### Recorded data
(** A free block [b] became slot [i0]. *)
Lemma grown_add V p b V' p' i0 :
  finv V p → vok V → 0 ≤ b < size_of → free V b → 0 ≤ i0 ≤ MAXFILE → bslot V p i0 = 0 →
  length (i_addrs p') = 13%nat → (∃ l, p' = set_i_copy (i_type p) (i_major p) (i_minor p) (i_nlink p) (i_size p) l p) →
  bslot V' p' i0 = b → (∀ i, 0 ≤ i ≤ MAXFILE → i ≠ i0 → bslot V' p' i = bslot V p i) →
  (i0 < MAXFILE → V' b = zero_block) → (∀ i, 0 ≤ i < MAXFILE → bslot V p i ≠ 0 → V' (bslot V p i) = V (bslot V p i)) →
  (∀ b', 0 ≤ b' < size_of → free V' b' ↔ b' ≠ b ∧ free V b') → vok V' → (∀ n, others V p n → V' n = V n) →
  grown V p V' p'.
Proof.
  intros Hf Hv Hb Hfb Hi0 E0 Hl Hfi Eb Ei Hz Hd Hfr Hv' Ho. pose proof (proj2 Hv b Hb Hfb) as Hbd.
  destruct (g_size SB G) as [Hds _].
  assert (∀ i, 0 ≤ i ≤ MAXFILE → bslot V p i ≠ b) as Hne.
  { intros i Hi E. destruct (f_rng _ _ Hf i Hi) as [_ Hu]; [lia|]. rewrite E in Hu. done. }
  constructor; [constructor; try done|].
  - constructor; [done| |].
    + intros i j Hi Hj E Hn. destruct (decide (i = i0)) as [->|Ni], (decide (j = i0)) as [->|Nj]; [done| | |].
      * rewrite Eb, (Ei j Hj Nj) in E. destruct (Hne j Hj); congruence.
      * rewrite Eb, (Ei i Hi Ni) in E. destruct (Hne i Hi); congruence.
      * rewrite (Ei i Hi Ni), (Ei j Hj Nj) in E. rewrite (Ei i Hi Ni) in Hn. by apply (f_inj _ _ Hf).
    + intros i Hi Hn. destruct (decide (i = i0)) as [->|Ni].
      * rewrite Eb. split; [lia|]. rewrite Hfr by lia. tauto.
      * rewrite (Ei i Hi Ni) in *. destruct (f_rng _ _ Hf i Hi Hn) as [Hr Hu]. split; [done|]. rewrite Hfr by lia. tauto.
  - intros i Hi Hn. apply Ei; [done|]. congruence.
  - intros i Hi Hn. destruct (decide (i = i0)) as [->|Ni]; [right; congruence|left; by rewrite Ei].
  - intros b' Hb' Hf'. by apply Hfr in Hf' as [_ ?].
  - intros i Hi Hn. destruct (decide (i = i0)) as [->|Ni].
    + rewrite E0, Eb. cbn. apply Hz. lia.
    + rewrite Ei in * by (done || lia). rewrite (proj2 (Z.eqb_neq _ _)) by done. by apply Hd.
Qed.

Lemma balloced_other V b n : n ≠ b → n ≠ BBLOCK b SB → balloced V b n = V n.
Proof. intros H1 H2. unfold FsAlloc.balloced, mark. by rewrite !vset_other. Qed.

Lemma balloced_slot V p b i : finv V p → 0 ≤ b < size_of → free V b → 0 ≤ i ≤ MAXFILE → bslot V p i ≠ 0 →
  balloced V b (bslot V p i) = V (bslot V p i).
Proof.
  intros Hf Hb Hfb Hi Hn. destruct (f_rng _ _ Hf i Hi Hn) as [Hr Hu]. destruct (BBLOCK_range SB G b Hb) as [_ Hbb].
  apply balloced_other; [congruence|]. intros E. rewrite E in Hr. lia.
Qed.

Lemma balloced_others V p b n : 0 ≤ b < size_of → free V b → dstart ≤ b → others V p n → balloced V b n = V n.
Proof.
  intros Hb Hfb Hd Ho. destruct (BBLOCK_range SB G b Hb) as [_ Hbb]. destruct (g_data SB G) as [].
  assert (sb_bmapstart SB ≤ dstart). { lia. }
  destruct Ho as [Hn|[Hn|(Hn & Hf & _)]]; apply balloced_other; try lia; try congruence; intros ->; lia.
Qed.

Lemma le_val_zero n : le_val (replicate n 0) = 0.
Proof. induction n as [|n IH]; [done|]. cbn [replicate le_val]. lia. Qed.
Lemma rd32_zero o : rd32 o zero_block = 0.
Proof.
  unfold rd32, rd_bytes, zero_block. rewrite drop_replicate, take_replicate. apply le_val_zero.
Qed.

Lemma MAXF : MAXFILE = 268.
Proof. done. Qed.
Lemma bslot_ind V p : bslot V p MAXFILE = addr_of NDIRECT p.
Proof. done. Qed.
Lemma bslot_direct V p i : i < 12 → bslot V p i = addr_of i p.
Proof. intros Hi. unfold bslot, NDIRECT. by rewrite (proj2 (Z.ltb_lt i 12)). Qed.
Lemma bslot_indirect V p i : 12 ≤ i < 268 → addr_of NDIRECT p ≠ 0 → bslot V p i = rd32 (4 * (i - 12)) (V (addr_of NDIRECT p)).
Proof.
  intros Hi Hn. unfold bslot. rewrite MAXF, (proj2 (Z.eqb_neq (addr_of NDIRECT p) 0)) by done. unfold NDIRECT.
  rewrite (proj2 (Z.ltb_ge i 12)), (proj2 (Z.eqb_neq i 268)) by lia. done.
Qed.
Lemma bslot_none V p i : 12 ≤ i ≤ 268 → addr_of NDIRECT p = 0 → bslot V p i = 0.
Proof.
  intros Hi Hn. unfold bslot. rewrite Hn. unfold NDIRECT. rewrite (proj2 (Z.ltb_ge i 12)) by lia. by destruct (i =? MAXFILE).
Qed.

Lemma addr_of_set n a p m : 0 ≤ n < 13 → length (i_addrs p) = 13%nat → 0 ≤ m → addr_of m (set_i_addr n a p) = if m =? n then a else addr_of m p.
Proof.
  intros Hn Hl Hm. unfold addr_of, set_i_addr. cbn. destruct (Z.eqb_spec m n) as [->|Hne].
  - rewrite list_lookup_insert_eq by lia. done.
  - rewrite list_lookup_insert_ne by lia. done.
Qed.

### Action item
Which of the lines above include the string "dstart"? Pick them out and copy them.

### Output for this task
Lemma balloced_others V p b n : 0 ≤ b < size_of → free V b → dstart ≤ b → others V p n → balloced V b n = V n.
  assert (sb_bmapstart SB ≤ dstart). { lia. }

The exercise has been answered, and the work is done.